In mid-August, Corona beer-maker Constellation   announced an additional $4 billion stake in Canadian cannabis company Canopy Growth, following up on a previous investment in October 2017.

The CBD is derived from the marijuana plant that some people believe provides therapeutic relief. It does not include THC, which is what gives cannabis-users a “high.”

Research contact: @LaurenSHirsch

On the bubble: PepsiCo to acquire SodaStream in $3.2B transaction

August 21, 2018

PepsiCo and SodaStream International formally announced on August 20 that they have entered into an agreement under which PepsiCo has agreed to acquire all outstanding shares of SodaStream for $144.00 per share in cash, which represents a 32% premium to the 30-day volume weighted average price. The transaction has been valued at $3.2 billion.
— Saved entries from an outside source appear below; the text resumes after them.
(** ** Protocols *)

Lemma safe_protocol_child n : fine ok n -> getKind n <> K_Type -> safe (decodeMangledProtocolType n).
Proof.
  destruct n as [k p cs]. cbn [getKind decodeMangledProtocolType]. intros Hn Hk.
  destruct (Kind_eqb k K_Type) eqn:Ek; [by apply Kind_eqb_eq in Ek|].
  destruct (_ || _); [apply safe_ret|by apply safe_createProtocolDecl].
Qed.

Lemma isTypeChild_Type k : isTypeChild k = true -> k <> K_Type.
Proof. by destruct k. Qed.

Lemma safe_protocol n : fine ok n -> safe (decodeMangledProtocolType n).
Proof.
  intros Hn. destruct (Kind_eqb (getKind n) K_Type) eqn:Ek; rewrite ?Kind_eqb_eq in Ek.
  - destruct (fine_Type ok n Hn Ek) as (c & -> & Hw & Hc). cbn. by apply safe_protocol_child, isTypeChild_Type.
  - apply safe_protocol_child; [done|]. intros Hk. by rewrite Hk in Ek.
Qed.

(** ** Contexts without their generic arguments *)

(** What is left is a declaration, of the same kind unless it was a bound generic type. *)
Definition strippedAs (n n' : Node) : Prop :=
  fine ok n' /\ isNominalKind (getKind n') = true /\ (isNominalKind (getKind n) = true -> getKind n' = getKind n).

Lemma nominal_fine k p cs : isNominalKind k = true -> fine ok (mkNode k p cs) ->
  exists parent name, cs = [parent; name] /\ fine ok parent /\ fine ok name
    /\ isParent (getKind parent) = true /\ isDeclName (getKind name) = true.
Proof.
  intros Hk Hw. pose proof (wf_shape _ (fine_wf _ _ Hw)) as Hs. apply fine_children in Hw; [|by destruct k].
  cbn [getKind payload children] in Hs. destruct k; try discriminate Hk; open_shape Hs; apply andb_true_iff in Hs as [H1 H2];
    inversion_clear Hw as [|? ? Hp Hr]; inversion_clear Hr; eauto 10.
Qed.

Lemma boundGeneric_fine k p cs : isBoundGenericKind k = true -> fine ok (mkNode k p cs) ->
  exists inner args, cs = [mkNode K_Type NoPayload [inner]; args] /\ fine ok inner /\ isNominalKind (getKind inner) = true.
Proof.
  intros Hk Hw. pose proof (wf_shape _ (fine_wf _ _ Hw)) as Hs. apply fine_children in Hw; [|by destruct k].
  cbn [getKind payload children] in Hs. destruct k; try discriminate Hk; open_shape Hs; apply andb_true_iff in Hs as [H1 H2];
    inversion_clear Hw as [|? ? Hp Hr]; apply andb_true_iff in H1 as [Ht Hc]; apply ofKind_true in Ht;
    destruct (fine_Type _ _ Hp Ht) as (inner & -> & Hw & _); cbn in Hc; apply ofKind_true in Hc;
    exists inner; eexists; (split_and!; [reflexivity|done|by rewrite Hc]).
Qed.

Lemma nominal_intro k parent name : isNominalKind k = true -> fine ok parent -> fine ok name ->
  isParent (getKind parent) = true -> isDeclName (getKind name) = true -> fine ok (mkNode k NoPayload [parent; name]).
Proof.
  intros Hk [Hp Htp] [Hn Htn] Hkp Hkn. split; [apply wf_intro; [|by repeat constructor]|by apply allTexts_node; repeat constructor].
  destruct k; try discriminate Hk; unfold shape; cbn; unfold kindIn; by rewrite Hkp, Hkn.
Qed.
The companies said that the deal would enable them to combine PepsiCo’s strong distribution capabilities, global reach, R&D, design and marketing expertise with SodaStream’s differentiated and unique product range—thereby, positioning SodaStream “for further expansion and breakthrough innovation.”

Founded in 1991 in Israel, SodaStream claims to be is “ the number-one sparkling water brand in volume in the world and the leading manufacturer and distributor of sparkling water makers; saying, “We enable consumers to easily transform ordinary tap water into sparkling water and flavored sparkling water in seconds. By making ordinary water fun and exciting to drink, SodaStream helps consumers drink more water.”
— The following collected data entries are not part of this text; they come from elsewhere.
(* ===== verification/MetadataSource.v ===== *)
(** * Sources of metadata

    MetadataSource.h, MetadataSource.cpp and MetadataSourceBuilder.h of the
    reflection library: how a closure context describes where the metadata for its
    generic parameters comes from. [MetadataSourceEncoder] of GenReflection.cpp is
    what writes the descriptions into a binary. The builder only owns the memory:
    a source is its value here. *)

From Stdlib Require Import String.
From S2P Require Import Prelude Nodes ManglingUtils Numbers.

(** An index is an [unsigned]. *)
Inductive MetadataSource : Type :=
  | ClosureBinding (Index : Z)
  | ReferenceCapture (Index : Z)
  | MetadataCapture (Index : Z)
  | GenericArgument (Index : Z) (Source : MetadataSource)
  | SelfSource
  | SelfWitnessTable.

(** ** Encoding *)

Fixpoint encode (MS : MetadataSource) : str :=
  match MS with
  | ClosureBinding Index => lit "B" ++ decimal Index
  | ReferenceCapture Index => lit "R" ++ decimal Index
  | MetadataCapture Index => lit "M" ++ decimal Index
  | GenericArgument Index Source => lit "G" ++ decimal Index ++ encode Source ++ lit "_"
  | SelfSource => lit "S"
  | SelfWitnessTable => lit "W"
  end.

(** ** Decoding *)

(** What is left between the iterators [it] and [end]; whether [errno] is [ERANGE],
    which nothing resets. *)
Record Decoding := mkDecoding { it : str; errno_ERANGE : bool }.
Abbreviation SM := (M Decoding).

Definition setIt (rest : str) : SM unit := modify (fun s => mkDecoding rest (errno_ERANGE s)).

Definition LONG_MAX : Z := 2 ^ 63 - 1.

(** The digits in front. *)
Fixpoint leadingDigits (text : str) : str :=
  match text with
  | c :: text => if isDigit c then c :: leadingDigits text else []
  | [] => []
  end.

(** [std::strtol(text, nullptr, 10)] on digits: a [long int] of 64 bits. *)
Definition strtol (digits : str) : SM Z :=
  let value := numeral 0 digits in
  if LONG_MAX <? value then _ <- modify (fun s => mkDecoding (it s) true) ;; ret LONG_MAX else ret value.

Definition decodeNatural : SM (option Z) :=
  text <- gets it ;;
  let digits := leadingDigits text in
  _ <- setIt (drop (length digits) text) ;;
  if (length digits =? 0)%nat then ret None
  else
    decoded <- strtol digits ;;
    errno <- gets errno_ERANGE ;;
    if (decoded =? LONG_MAX) && errno then ret None else ret (Some (wrap_u32 decoded)).

(** A letter with an index behind it. *)
Definition decodeIndexed (letter : ascii) (create : Z -> MetadataSource) : SM (option MetadataSource) :=
  text <- gets it ;;
  match text with
  | [] => ret None
  | c :: rest =>
      if Ascii.eqb c letter then
        _ <- setIt rest ;;
        Index <- decodeNatural ;;
        ret (create <$> Index)
      else ret None
  end.

Definition decodeClosureBinding : SM (option MetadataSource) := decodeIndexed "B" ClosureBinding.
Definition decodeReferenceCapture : SM (option MetadataSource) := decodeIndexed "R" ReferenceCapture.
Definition decodeMetadataCapture : SM (option MetadataSource) := decodeIndexed "M" MetadataCapture.

Section decode.
Variable decode : SM (option MetadataSource).

Definition decodeGenericArgument : SM (option MetadataSource) :=
  text <- gets it ;;
  match text with
  | [] => ret None
  | c :: rest =>
      if Ascii.eqb c "G" then
        _ <- setIt rest ;;
        Index <- decodeNatural ;;
        match Index with
        | None => ret None
        | Some Index =>
            Source <- decode ;;
            match Source with
            | None => ret None
            | Some Source =>
                text <- gets it ;;
                match text with
                | [] => ret None
                | c :: rest => if Ascii.eqb c "_" then _ <- setIt rest ;; ret (Some (GenericArgument Index Source)) else ret None
                end
            end
        end
      else ret None
  end.

(** The [switch] of [decode]. *)
Definition decodeBody : SM (option MetadataSource) :=
  text <- gets it ;;
  match text with
  | [] => ret None
  | c :: rest =>
      switch c
        [ "B" ~> decodeClosureBinding;
          "R" ~> decodeReferenceCapture;
          "M" ~> decodeMetadataCapture;
          "G" ~> decodeGenericArgument;
          "S" ~> (_ <- setIt rest ;; ret (Some SelfSource)) ]
        (ret None)
  end.
End decode.

(** Every recursive call has read a character. *)
Fixpoint decodeWith (fuel : nat) : SM (option MetadataSource) :=
  match fuel with
  | O => fail OutOfFuel
  | S fuel => decodeBody (decodeWith fuel)
  end.

(** [MetadataSource::decode(A, str)]: what is behind the source is not looked at. *)
Definition decode (text : str) (errno : bool) : outcome (option MetadataSource) :=
  result (decodeWith (S (length text)) (mkDecoding text errno)).

(** ** Printing *)

(** [PrintMetadataSource], with its [Indent]. *)
Definition indent (Amount : nat) : str := repeat " "%char Amount.
Definition printHeader (Indent : nat) (Name : string) : str := indent Indent ++ lit "(" ++ lit Name.
Definition printField (name : string) (value : str) : str :=
  if String.eqb name "" then lit " " ++ value else lit " " ++ lit name ++ lit "=" ++ value.

Fixpoint visit (Indent : nat) (MS : MetadataSource) : str :=
  match MS with
  | ClosureBinding Index => printHeader Indent "closure_binding" ++ printField "index" (decimal Index) ++ lit ")"
  | ReferenceCapture Index => printHeader Indent "reference_capture" ++ printField "index" (decimal Index) ++ lit ")"
  | MetadataCapture Index => printHeader Indent "metadata_capture" ++ printField "index" (decimal Index) ++ lit ")"
  | GenericArgument Index Source =>
      printHeader Indent "generic_argument" ++ printField "index" (decimal Index)
      ++ lit "
" ++ visit (Indent + 2) Source ++ lit ")"
  | SelfSource => printHeader Indent "self" ++ lit ")"
  | SelfWitnessTable => printHeader Indent "self_witness_table" ++ lit ")"
  end.

(** [MetadataSource::dump(OS, Indent)] *)
Definition dump (MS : MetadataSource) (Indent : nat) : str := visit Indent MS ++ lit "
".

(** ** Theorems *)

(** The index of every part is an [unsigned], and there is no [SelfWitnessTable]. *)
Fixpoint encodable (MS : MetadataSource) : Prop :=
  match MS with
  | ClosureBinding Index | ReferenceCapture Index | MetadataCapture Index => 0 <= Index < 2 ^ 32
  | GenericArgument Index Source => 0 <= Index < 2 ^ 32 /\ encodable Source
  | SelfSource => True
  | SelfWitnessTable => False
  end.

Lemma leadingDigits_app ds rest :
  Forall (fun c => isDigit c = true) ds -> match rest with c :: _ => isDigit c = false | [] => True end ->
  leadingDigits (ds ++ rest) = ds.
Proof.
  intros Hd Hr. induction Hd as [|c ds Hc _ IH]; cbn [app leadingDigits].
  - destruct rest as [|c rest]; [done|]. cbn [leadingDigits]. by rewrite Hr.
  - by rewrite Hc, IH.
Qed.

(** A character that is no digit is behind the index, or none. *)
Definition noDigitFirst (rest : str) : Prop := match rest with c :: _ => isDigit c = false | [] => True end.

Lemma decodeNatural_digits ds rest errno :
  leadingDigits (ds ++ rest) = ds -> ds <> [] -> 0 <= numeral 0 ds < 2 ^ 32 ->
  decodeNatural (mkDecoding (ds ++ rest) errno) = Ok (Some (numeral 0 ds), mkDecoding rest errno).
Proof.
  intros Hl Hne Hn. unfold decodeNatural, bind, gets, setIt, modify, strtol. cbn [it errno_ERANGE].
  rewrite Hl, drop_app_length. destruct (Nat.eqb_spec (length ds) 0) as [E|_]; [by apply nil_length_inv in E|].
  destruct (Z.ltb_spec LONG_MAX (numeral 0 ds)); [unfold LONG_MAX in *; lia|]. unfold ret.
  destruct (Z.eqb_spec (numeral 0 ds) LONG_MAX); [unfold LONG_MAX in *; lia|]. cbn [andb]. by rewrite wrap_u32_id.
Qed.

Lemma decodeNatural_decimal n rest errno :
  0 <= n < 2 ^ 32 -> noDigitFirst rest ->
  decodeNatural (mkDecoding (decimal n ++ rest) errno) = Ok (Some n, mkDecoding rest errno).
Proof.
  intros Hn Hr. destruct (decimal_spec n ltac:(lia)) as (c & ds & -> & Hd & Hv & _).
  rewrite <- Hv in Hn |- *. apply decodeNatural_digits; [by apply leadingDigits_app|done|exact Hn].
Qed.

Lemma decodeIndexed_letter letter create n rest errno :
  0 <= n < 2 ^ 32 -> noDigitFirst rest ->
  decodeIndexed letter create (mkDecoding (letter :: decimal n ++ rest) errno) = Ok (Some (create n), mkDecoding rest errno).
Proof.
  intros Hn Hr. unfold decodeIndexed. unfold bind at 1, gets. cbn [it]. rewrite Ascii.eqb_refl.
  unfold bind at 1, setIt, modify. cbn [errno_ERANGE]. by rewrite (bind_ok _ _ _ _ _ (decodeNatural_decimal n rest errno Hn Hr)).
Qed.

Lemma encode_start MS : exists c rest, encode MS = c :: rest /\ isDigit c = false.
Proof. destruct MS; cbn; by eexists _, _. Qed.

Lemma decodeWith_encode MS : forall fuel rest errno,
  encodable MS -> noDigitFirst rest -> (length (encode MS) <= fuel)%nat ->
  decodeWith fuel (mkDecoding (encode MS ++ rest) errno) = Ok (Some MS, mkDecoding rest errno).
Proof.
  induction MS as [n|n|n|n MS IH| |]; intros fuel rest errno He Hr Hf;
    (destruct fuel as [|fuel]; [exfalso; match type of Hf with (length (encode ?MS) <= _)%nat =>
       destruct (encode_start MS) as (c & t & E & _); rewrite E in Hf; cbn in Hf; lia end|]); cbn [encode] in *.
  - exact (decodeIndexed_letter "B" ClosureBinding n rest errno He Hr).
  - exact (decodeIndexed_letter "R" ReferenceCapture n rest errno He Hr).
  - exact (decodeIndexed_letter "M" MetadataCapture n rest errno He Hr).
  - destruct He as [Hn He]. rewrite !length_app in Hf. cbn [lit length] in Hf.
    transitivity (decodeGenericArgument (decodeWith fuel) (mkDecoding ("G"%char :: decimal n ++ encode MS ++ "_"%char :: rest) errno)).
    { cbn [decodeWith]. rewrite <- !app_assoc. reflexivity. }
    unfold decodeGenericArgument. erewrite bind_ok by reflexivity. cbn [it].
    change (Ascii.eqb "G" "G") with true. cbn iota. erewrite bind_ok by reflexivity. cbn [errno_ERANGE].
    erewrite bind_ok; [|apply decodeNatural_decimal; [done|]].
    2:{ destruct (encode_start MS) as (c & t & -> & Hc). exact Hc. }
    cbn iota beta. erewrite bind_ok by (apply IH; [done|done|change (length (lit "_")) with 1%nat in Hf; change (length (lit "G")) with 1%nat in Hf; lia]). reflexivity.
  - reflexivity.
  - destruct He.
Qed.

(** From any text: a source that can be encoded, or none, and less of the text. *)
Definition decodes (m : SM (option MetadataSource)) (s : Decoding) : Prop :=
  wp no_crash m (fun r s' => (length (it s') <= length (it s))%nat /\ forall MS, r = Some MS -> encodable MS) s.

Lemma leadingDigits_length text : (length (leadingDigits text) <= length text)%nat.
Proof. induction text as [|c text IH]; cbn; [done|]. destruct (isDigit c); cbn; lia. Qed.

Lemma decodeNatural_spec s :
  wp no_crash decodeNatural
    (fun r s' => (length (it s') <= length (it s))%nat /\ forall n, r = Some n -> 0 <= n < 2 ^ 32) s.
Proof.
  unfold decodeNatural. apply wp_bind, wp_gets, wp_bind, wp_modify.
  destruct (length (leadingDigits (it s)) =? 0)%nat; [apply wp_ret; cbn; rewrite length_drop; split; [lia|done]|].
  apply wp_bind. unfold strtol. apply wp_if; intros _; [apply wp_bind, wp_modify|]; apply wp_ret, wp_bind, wp_gets, wp_if; intros _;
    apply wp_ret; cbn [it]; rewrite length_drop; (split; [lia|]); try done;
    intros n [= <-]; unfold wrap_u32; apply Z.mod_pos_bound; lia.
Qed.

Lemma decodeIndexed_spec letter create s :
  (forall n, 0 <= n < 2 ^ 32 -> encodable (create n)) -> decodes (decodeIndexed letter create) s.
Proof.
  intros Hc. unfold decodes, decodeIndexed. apply wp_bind, wp_gets. destruct (it s) as [|c rest] eqn:E; [apply wp_ret; rewrite E; split; [lia|done]|].
  destruct (Ascii.eqb c letter); [|apply wp_ret; rewrite E; split; [lia|done]].
  apply wp_bind, wp_modify, wp_bind. eapply wp_mono; [apply decodeNatural_spec|]. intros r s' [Hl Hr]. cbn [it] in Hl.
  apply wp_ret. split; [cbn; lia|]. destruct r as [n|]; [|done]. intros MS [= <-]. by apply Hc, Hr.
Qed.

Lemma decodeGenericArgument_spec dec s :
  (forall s', (length (it s') < length (it s))%nat -> decodes dec s') -> decodes (decodeGenericArgument dec) s.
Proof.
  intros Hdec. unfold decodes, decodeGenericArgument. apply wp_bind, wp_gets.
  destruct (it s) as [|c rest] eqn:E; [apply wp_ret; rewrite E; split; [lia|done]|]. cbn [length] in Hdec.
  destruct (Ascii.eqb c "G"); [|apply wp_ret; rewrite E; split; [lia|done]].
  apply wp_bind, wp_modify, wp_bind. eapply wp_mono; [apply decodeNatural_spec|]. intros [n|] s' [Hl Hn]; cbn [it] in Hl; [|apply wp_ret; split; [cbn; lia|done]].
  apply wp_bind. eapply wp_mono; [apply Hdec; lia|]. intros [MS|] s'' [Hl' HMS]; [|apply wp_ret; split; [cbn; lia|done]].
  apply wp_bind, wp_gets. destruct (it s'') as [|d rest'] eqn:E''; [apply wp_ret; rewrite E''; split; [cbn; lia|done]|].
  destruct (Ascii.eqb d "_"); [|apply wp_ret; rewrite E''; cbn in *; split; [lia|done]].
  cbn in *. split; [lia|]. intros ? [= <-]. split; [by apply Hn|by apply HMS].
Qed.

Lemma decodeWith_spec fuel : forall s, (length (it s) < fuel)%nat -> decodes (decodeWith fuel) s.
Proof.
  induction fuel as [|fuel IH]; intros s Hf; [lia|]. cbn [decodeWith]. unfold decodes, decodeBody. apply wp_bind, wp_gets.
  destruct (it s) as [|c rest] eqn:E; [apply wp_ret; rewrite E; split; [lia|done]|]. rewrite <- E.
  cbn [switch]. repeat match goal with |- context [if ?b then _ else _] => destruct b end;
    try (by apply decodeIndexed_spec).
  - apply decodeGenericArgument_spec. intros s1 Hs1. apply IH. rewrite E in Hs1. cbn in *. lia.
  - apply wp_bind, wp_modify, wp_ret. cbn [it]. rewrite E. split; [cbn; lia|]. by intros MS [= <-].
  - apply wp_ret. split; [lia|done].
Qed.

(** Every text is decoded, to a source that can be encoded or to none: the
    recursion ends, the index of every part is an [unsigned], and encoding what has
    been decoded and decoding it again changes nothing. *)
Theorem decode_total text errno : exists r, decode text errno = Ok r
  /\ forall MS, r = Some MS -> encodable MS /\ forall errno', decode (encode MS) errno' = Ok (Some MS).
Proof.
  pose proof (decodeWith_spec (S (length text)) (mkDecoding text errno) ltac:(cbn; lia)) as H.
  unfold decodes, wp in H. unfold decode. destruct (decodeWith _ _) as [[r s']|c]; [|done]. destruct H as [_ H].
  exists r. split; [done|]. intros MS ->. specialize (H MS eq_refl). split; [done|]. intros errno'.
  unfold decode. rewrite <- (app_nil_r (encode MS)) at 2. rewrite decodeWith_encode; [done|done|done|lia].
Qed.

(** C39. What the compiler writes for a source of metadata is decoded to the source,
    whatever [errno] is and whatever stands behind it that does not go on with a
    digit, unless it has a [SelfWitnessTable]. *)
Theorem decode_encode MS rest errno :
  encodable MS -> noDigitFirst rest -> decode (encode MS ++ rest) errno = Ok (Some MS).
Proof. intros H Hr. unfold decode. rewrite decodeWith_encode; [done|done|done|rewrite length_app; lia]. Qed.

Lemma decode_encode_witness :
  decode (encode (GenericArgument 1 (GenericArgument 0 (ReferenceCapture 12))) ++ lit "_S") true
  = Ok (Some (GenericArgument 1 (GenericArgument 0 (ReferenceCapture 12)))).
Proof. apply decode_encode; [cbn; lia|reflexivity]. Defined.

(** The encoder writes a [SelfWitnessTable] as [W], which the decoder does not
    know: no source in which one occurs can be decoded. *)
Theorem decode_SelfWitnessTable errno : decode (encode SelfWitnessTable) errno = Ok None.
Proof. reflexivity. Qed.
The transaction is another step in PepsiCo’s Performance with Purpose journey, the beverage and snack food company said—promoting health and wellness through environmentally friendly, cost-effective and fun-to-use beverage solutions.

“PepsiCo and SodaStream are an inspired match,” said PepsiCo Chairman and CEO Indra Nooyi. “[CEO] Daniel [Birnbaum] and his leadership team have built an extraordinary company that is offering consumers the ability to make great-tasting beverages while reducing the amount of waste generated. That focus is well-aligned with Performance with Purpose, our philosophy of making more nutritious products while limiting our environmental footprint. Together, we can advance our shared vision of a healthier, more-sustainable planet.”
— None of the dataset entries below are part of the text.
(** * A shallow embedding of the recent-visits store of [recent_visits.c]

    The C library keeps, per user, a bounded array of visits, evicts the
    oldest one when the array is full, sorts on query, and rewrites a binary
    file after each mutation.  This file translates the functions of the C
    source into Rocq:

    - sizes and counts ([size_t]) are [Z] values with their 64-bit
      wrap-around written out where the source computes with them;
    - byte buffers are [list byte]; a heap string created by [strdup] is the
      content followed by its terminating NUL byte;
    - every call to [malloc], [realloc] or [strdup] consults an allocation
      oracle ([list bool]; an exhausted oracle means "succeeds");
    - a step whose C behaviour is undefined (reading an uninitialised array
      slot, writing past an allocation) yields [Undefined]. *)

From Stdlib Require Import String.
From Stdlib Require Import List ZArith Lia Bool Permutation.
From Stdlib Require Import Strings.Byte.
Import ListNotations.
Open Scope Z_scope.

(** ** Outcomes of C functions *)

Inductive outcome (A : Type) : Type :=
| Ok (a : A)
| Undefined.
Arguments Ok {A} a.
Arguments Undefined {A}.

(** ** Machine integers *)

Definition size_max_mod : Z := 2 ^ 64.

(** Byte size of an array of [n] pointers: [n * 8] wraps modulo 2^64, and
    the number of pointer slots the block really holds follows from it. *)
Definition alloc_slots (n : Z) : Z := ((n * 8) mod size_max_mod) / 8.

(** One allocation request: the oracle answers, [true] = success. *)
Definition next_alloc (al : list bool) : bool * list bool :=
  match al with
  | [] => (true, [])
  | b :: al' => (b, al')
  end.

(** ** Data model (recent_visits.h and the internal structs) *)

Record timespec := mk_timespec { tv_sec : Z; tv_nsec : Z }.

(** [Visit]: [url] and [text] are the heap buffers the pointers refer to. *)
Record Visit := mk_visit {
  visit_id : Z;
  url : list byte;
  text : list byte;
  time : timespec
}.

(** [UserVisits]: [visit_count] is [length visits]. *)
Record UserVisits := mk_user {
  user_id : Z;
  visits : list Visit;
  capacity : Z
}.

(** [struct VisitManager]: [user_count] is [length users]. *)
Record VisitManager := mk_manager {
  users : list UserVisits;
  user_capacity : Z;
  max_visits : Z;
  path : string
}.

(** The user's record as an abstract value: user id and visits. *)
Definition view (m : VisitManager) : list (Z * list Visit) :=
  map (fun u => (user_id u, visits u)) (users m).

(** ** Helpers of the C file *)

(** [find_user]: the first record with the given id. *)
Fixpoint find_user (us : list UserVisits) (uid : Z) : option UserVisits :=
  match us with
  | [] => None
  | u :: us' => if user_id u =? uid then Some u else find_user us' uid
  end.

(** Writing through the pointer [find_user] returned: the first record
    with the id of [u] is replaced by [u]. *)
Fixpoint set_user (us : list UserVisits) (u : UserVisits) : list UserVisits :=
  match us with
  | [] => []
  | u' :: us' =>
      if user_id u' =? user_id u then u :: us' else u' :: set_user us' u
  end.

Definition update_user (m : VisitManager) (u : UserVisits) : VisitManager :=
  mk_manager (set_user (users m) u) (user_capacity m) (max_visits m) (path m).

(** [strdup(s)]: the content followed by the terminating NUL. *)
Definition strdup_buf (s : list byte) : list byte := s ++ [x00].

(** [strlen(buf)]: the index of the first NUL; [None] when the buffer has
    none, where [strlen] would read past the allocation. *)
Fixpoint strlen (bs : list byte) : option nat :=
  match bs with
  | [] => None
  | b :: bs' => if Byte.eqb b x00 then Some O else option_map S (strlen bs')
  end.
For his part, Birnbaum commented, “Today marks an important milestone in the SodaStream journey. It is validation of our mission to bring healthy, convenient and environmentally friendly beverage solutions to consumers around the world. We are honored to be chosen as PepsiCo’s beachhead for at home preparation to empower consumers around the world with additional choices. I am excited our team will have access to PepsiCo’s vast capabilities and resources to take us to the next level. This is great news for our consumers, employees and retail partners worldwide.”

“SodaStream is highly complementary and incremental to our business, adding to our growing water portfolio, while catalyzing our ability to offer personalized in-home beverage solutions around the world,” said Ramon Laguarta, CEO-Elect and President, PepsiCo.  “From breakthrough innovations like Drinkfinity to beverage dispensing technologies like Spire for foodservice and Aquafina water stations for workplaces and colleges, PepsiCo is finding new ways to reach consumers beyond the bottle, and today’s announcement is fully in line with that strategy.”

According to their joint statement, the acquisition has been approved unanimously by the boards of directors of both companies. The transaction is subject to a SodaStream shareholder vote, certain regulatory approval,  and other customary conditions, and closing is expected by January 2019.

A Forbes analysis of the carbonation maker found, “SodaStream had said some time back that the global market for at-home beverage systems has the potential to grow to $260 billion, while the market in the U.S. could generate a cumulative $40 billion. “Of course,” the business news outlet said, “this estimate used the aggressive assumption that these systems will penetrate about 87% of the domestic households, which seems improbable.”

According to small business and marketing advisor Brandon Gaille, the average American consumes 44 gallons of soda every year—a 20% overall decline from peak rates in the 1990s. Sales of sparkling water jumped 8.6% between 2009 and 2011 while soda sales slumped.